What needs to be done:
Exactly as written, copy the lines that run from the start of the data below to the line containing "(** The text", both ends included.

________

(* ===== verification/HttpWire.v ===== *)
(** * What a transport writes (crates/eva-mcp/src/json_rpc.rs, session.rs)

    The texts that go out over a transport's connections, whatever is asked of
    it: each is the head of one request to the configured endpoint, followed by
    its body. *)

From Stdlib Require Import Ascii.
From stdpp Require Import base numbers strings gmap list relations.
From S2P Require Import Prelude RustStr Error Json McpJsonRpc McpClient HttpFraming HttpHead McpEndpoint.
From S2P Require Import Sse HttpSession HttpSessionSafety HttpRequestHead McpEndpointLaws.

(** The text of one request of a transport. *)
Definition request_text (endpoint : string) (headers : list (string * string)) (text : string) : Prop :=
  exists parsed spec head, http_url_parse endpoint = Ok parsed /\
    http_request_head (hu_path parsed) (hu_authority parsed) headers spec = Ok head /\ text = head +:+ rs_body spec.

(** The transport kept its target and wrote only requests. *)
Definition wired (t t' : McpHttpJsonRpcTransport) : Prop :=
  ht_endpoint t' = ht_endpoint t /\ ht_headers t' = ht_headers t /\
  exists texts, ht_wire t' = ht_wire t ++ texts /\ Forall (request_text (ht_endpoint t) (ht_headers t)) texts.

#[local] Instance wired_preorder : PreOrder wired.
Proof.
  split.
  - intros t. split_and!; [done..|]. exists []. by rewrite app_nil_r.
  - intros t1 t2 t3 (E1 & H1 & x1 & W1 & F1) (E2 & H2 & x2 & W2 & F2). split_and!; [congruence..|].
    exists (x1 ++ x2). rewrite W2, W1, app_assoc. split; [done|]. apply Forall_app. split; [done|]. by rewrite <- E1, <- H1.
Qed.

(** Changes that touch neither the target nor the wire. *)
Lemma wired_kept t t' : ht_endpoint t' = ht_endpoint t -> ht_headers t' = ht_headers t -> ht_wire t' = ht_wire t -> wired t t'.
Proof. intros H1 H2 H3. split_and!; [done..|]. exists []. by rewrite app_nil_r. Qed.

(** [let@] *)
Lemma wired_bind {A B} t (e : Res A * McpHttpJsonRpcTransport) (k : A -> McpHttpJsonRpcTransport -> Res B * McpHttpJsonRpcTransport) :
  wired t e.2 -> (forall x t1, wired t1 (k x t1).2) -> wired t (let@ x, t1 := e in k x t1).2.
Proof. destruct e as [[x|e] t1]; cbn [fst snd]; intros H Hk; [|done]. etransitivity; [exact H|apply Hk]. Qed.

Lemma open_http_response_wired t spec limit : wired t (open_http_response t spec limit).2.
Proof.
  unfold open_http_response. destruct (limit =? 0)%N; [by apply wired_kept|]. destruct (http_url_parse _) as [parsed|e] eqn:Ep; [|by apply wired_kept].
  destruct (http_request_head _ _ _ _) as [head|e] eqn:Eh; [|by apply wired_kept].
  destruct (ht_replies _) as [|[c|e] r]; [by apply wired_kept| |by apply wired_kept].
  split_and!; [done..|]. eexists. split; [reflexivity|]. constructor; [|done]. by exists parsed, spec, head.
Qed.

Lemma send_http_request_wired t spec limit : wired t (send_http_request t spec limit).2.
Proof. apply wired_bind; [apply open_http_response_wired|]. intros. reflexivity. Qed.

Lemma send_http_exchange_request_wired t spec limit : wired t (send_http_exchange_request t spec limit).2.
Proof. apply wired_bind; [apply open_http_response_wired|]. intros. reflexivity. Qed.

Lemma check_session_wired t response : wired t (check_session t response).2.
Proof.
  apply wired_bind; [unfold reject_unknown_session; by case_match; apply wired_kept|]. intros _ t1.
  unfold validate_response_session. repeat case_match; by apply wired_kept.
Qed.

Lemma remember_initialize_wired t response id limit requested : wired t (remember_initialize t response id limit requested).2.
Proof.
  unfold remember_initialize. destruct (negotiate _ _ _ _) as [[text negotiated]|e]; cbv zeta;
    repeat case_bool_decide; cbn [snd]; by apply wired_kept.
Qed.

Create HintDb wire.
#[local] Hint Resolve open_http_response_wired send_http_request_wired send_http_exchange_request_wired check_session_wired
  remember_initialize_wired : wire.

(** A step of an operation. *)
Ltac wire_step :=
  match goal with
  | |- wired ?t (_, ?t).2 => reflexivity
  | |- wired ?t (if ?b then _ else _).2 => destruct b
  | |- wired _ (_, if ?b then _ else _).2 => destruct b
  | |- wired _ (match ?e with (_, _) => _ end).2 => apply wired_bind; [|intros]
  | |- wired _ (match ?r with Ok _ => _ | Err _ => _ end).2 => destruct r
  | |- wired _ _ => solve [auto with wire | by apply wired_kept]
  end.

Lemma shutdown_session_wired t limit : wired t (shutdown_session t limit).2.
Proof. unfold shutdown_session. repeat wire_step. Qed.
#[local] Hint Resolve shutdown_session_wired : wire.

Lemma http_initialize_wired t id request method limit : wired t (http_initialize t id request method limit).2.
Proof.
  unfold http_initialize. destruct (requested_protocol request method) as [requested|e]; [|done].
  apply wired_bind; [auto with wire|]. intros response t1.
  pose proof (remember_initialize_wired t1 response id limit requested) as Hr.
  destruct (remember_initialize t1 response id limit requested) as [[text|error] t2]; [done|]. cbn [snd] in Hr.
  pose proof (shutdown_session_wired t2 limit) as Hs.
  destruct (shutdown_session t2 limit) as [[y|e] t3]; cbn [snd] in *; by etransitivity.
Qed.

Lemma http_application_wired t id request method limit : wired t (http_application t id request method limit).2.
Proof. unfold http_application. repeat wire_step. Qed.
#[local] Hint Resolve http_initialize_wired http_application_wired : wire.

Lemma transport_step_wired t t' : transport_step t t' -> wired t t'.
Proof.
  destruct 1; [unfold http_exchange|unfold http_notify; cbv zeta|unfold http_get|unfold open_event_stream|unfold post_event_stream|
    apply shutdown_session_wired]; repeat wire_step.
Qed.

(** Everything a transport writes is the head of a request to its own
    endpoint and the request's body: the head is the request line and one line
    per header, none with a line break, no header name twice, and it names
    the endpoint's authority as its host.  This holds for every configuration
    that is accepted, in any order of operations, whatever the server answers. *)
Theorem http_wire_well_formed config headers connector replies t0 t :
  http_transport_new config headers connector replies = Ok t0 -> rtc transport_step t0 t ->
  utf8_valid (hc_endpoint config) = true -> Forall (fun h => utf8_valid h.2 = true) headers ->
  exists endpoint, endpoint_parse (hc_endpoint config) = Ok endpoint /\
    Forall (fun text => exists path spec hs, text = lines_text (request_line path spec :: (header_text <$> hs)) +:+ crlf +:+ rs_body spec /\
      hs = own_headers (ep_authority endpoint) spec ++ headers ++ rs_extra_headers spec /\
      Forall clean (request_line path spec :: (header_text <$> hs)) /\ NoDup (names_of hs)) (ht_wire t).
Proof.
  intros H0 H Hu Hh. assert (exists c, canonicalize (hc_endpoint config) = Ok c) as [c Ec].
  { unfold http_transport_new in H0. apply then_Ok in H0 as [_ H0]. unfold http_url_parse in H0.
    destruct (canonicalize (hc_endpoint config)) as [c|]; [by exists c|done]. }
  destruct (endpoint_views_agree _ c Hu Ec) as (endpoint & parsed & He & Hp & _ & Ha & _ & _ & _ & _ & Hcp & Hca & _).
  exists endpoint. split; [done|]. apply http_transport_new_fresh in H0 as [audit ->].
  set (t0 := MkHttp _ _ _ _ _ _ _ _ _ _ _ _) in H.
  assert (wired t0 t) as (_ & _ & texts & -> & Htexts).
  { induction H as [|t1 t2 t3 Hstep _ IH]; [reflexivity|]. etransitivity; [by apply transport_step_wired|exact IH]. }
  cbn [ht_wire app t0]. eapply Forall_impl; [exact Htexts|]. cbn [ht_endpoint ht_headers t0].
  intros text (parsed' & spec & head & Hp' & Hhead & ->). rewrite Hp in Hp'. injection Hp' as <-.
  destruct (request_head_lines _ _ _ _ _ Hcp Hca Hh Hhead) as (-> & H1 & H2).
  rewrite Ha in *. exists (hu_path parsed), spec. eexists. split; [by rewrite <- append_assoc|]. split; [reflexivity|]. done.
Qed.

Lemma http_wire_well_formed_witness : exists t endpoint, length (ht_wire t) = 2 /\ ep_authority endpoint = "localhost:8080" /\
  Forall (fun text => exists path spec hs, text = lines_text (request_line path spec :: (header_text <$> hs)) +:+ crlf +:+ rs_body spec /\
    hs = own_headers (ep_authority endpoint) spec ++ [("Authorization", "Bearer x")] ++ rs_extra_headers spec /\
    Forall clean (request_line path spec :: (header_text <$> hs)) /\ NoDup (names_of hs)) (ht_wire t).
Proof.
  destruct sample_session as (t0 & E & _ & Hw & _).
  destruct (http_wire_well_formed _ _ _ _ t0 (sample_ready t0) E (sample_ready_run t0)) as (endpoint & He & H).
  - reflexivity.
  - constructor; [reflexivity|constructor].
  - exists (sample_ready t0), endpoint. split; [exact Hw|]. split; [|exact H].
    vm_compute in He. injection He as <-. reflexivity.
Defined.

________

Exercise answer:
(* ===== verification/HttpWire.v ===== *)
(** * What a transport writes (crates/eva-mcp/src/json_rpc.rs, session.rs)

    The texts that go out over a transport's connections, whatever is asked of
    it: each is the head of one request to the configured endpoint, followed by
    its body. *)

From Stdlib Require Import Ascii.
From stdpp Require Import base numbers strings gmap list relations.
From S2P Require Import Prelude RustStr Error Json McpJsonRpc McpClient HttpFraming HttpHead McpEndpoint.
From S2P Require Import Sse HttpSession HttpSessionSafety HttpRequestHead McpEndpointLaws.

(** The text of one request of a transport. *)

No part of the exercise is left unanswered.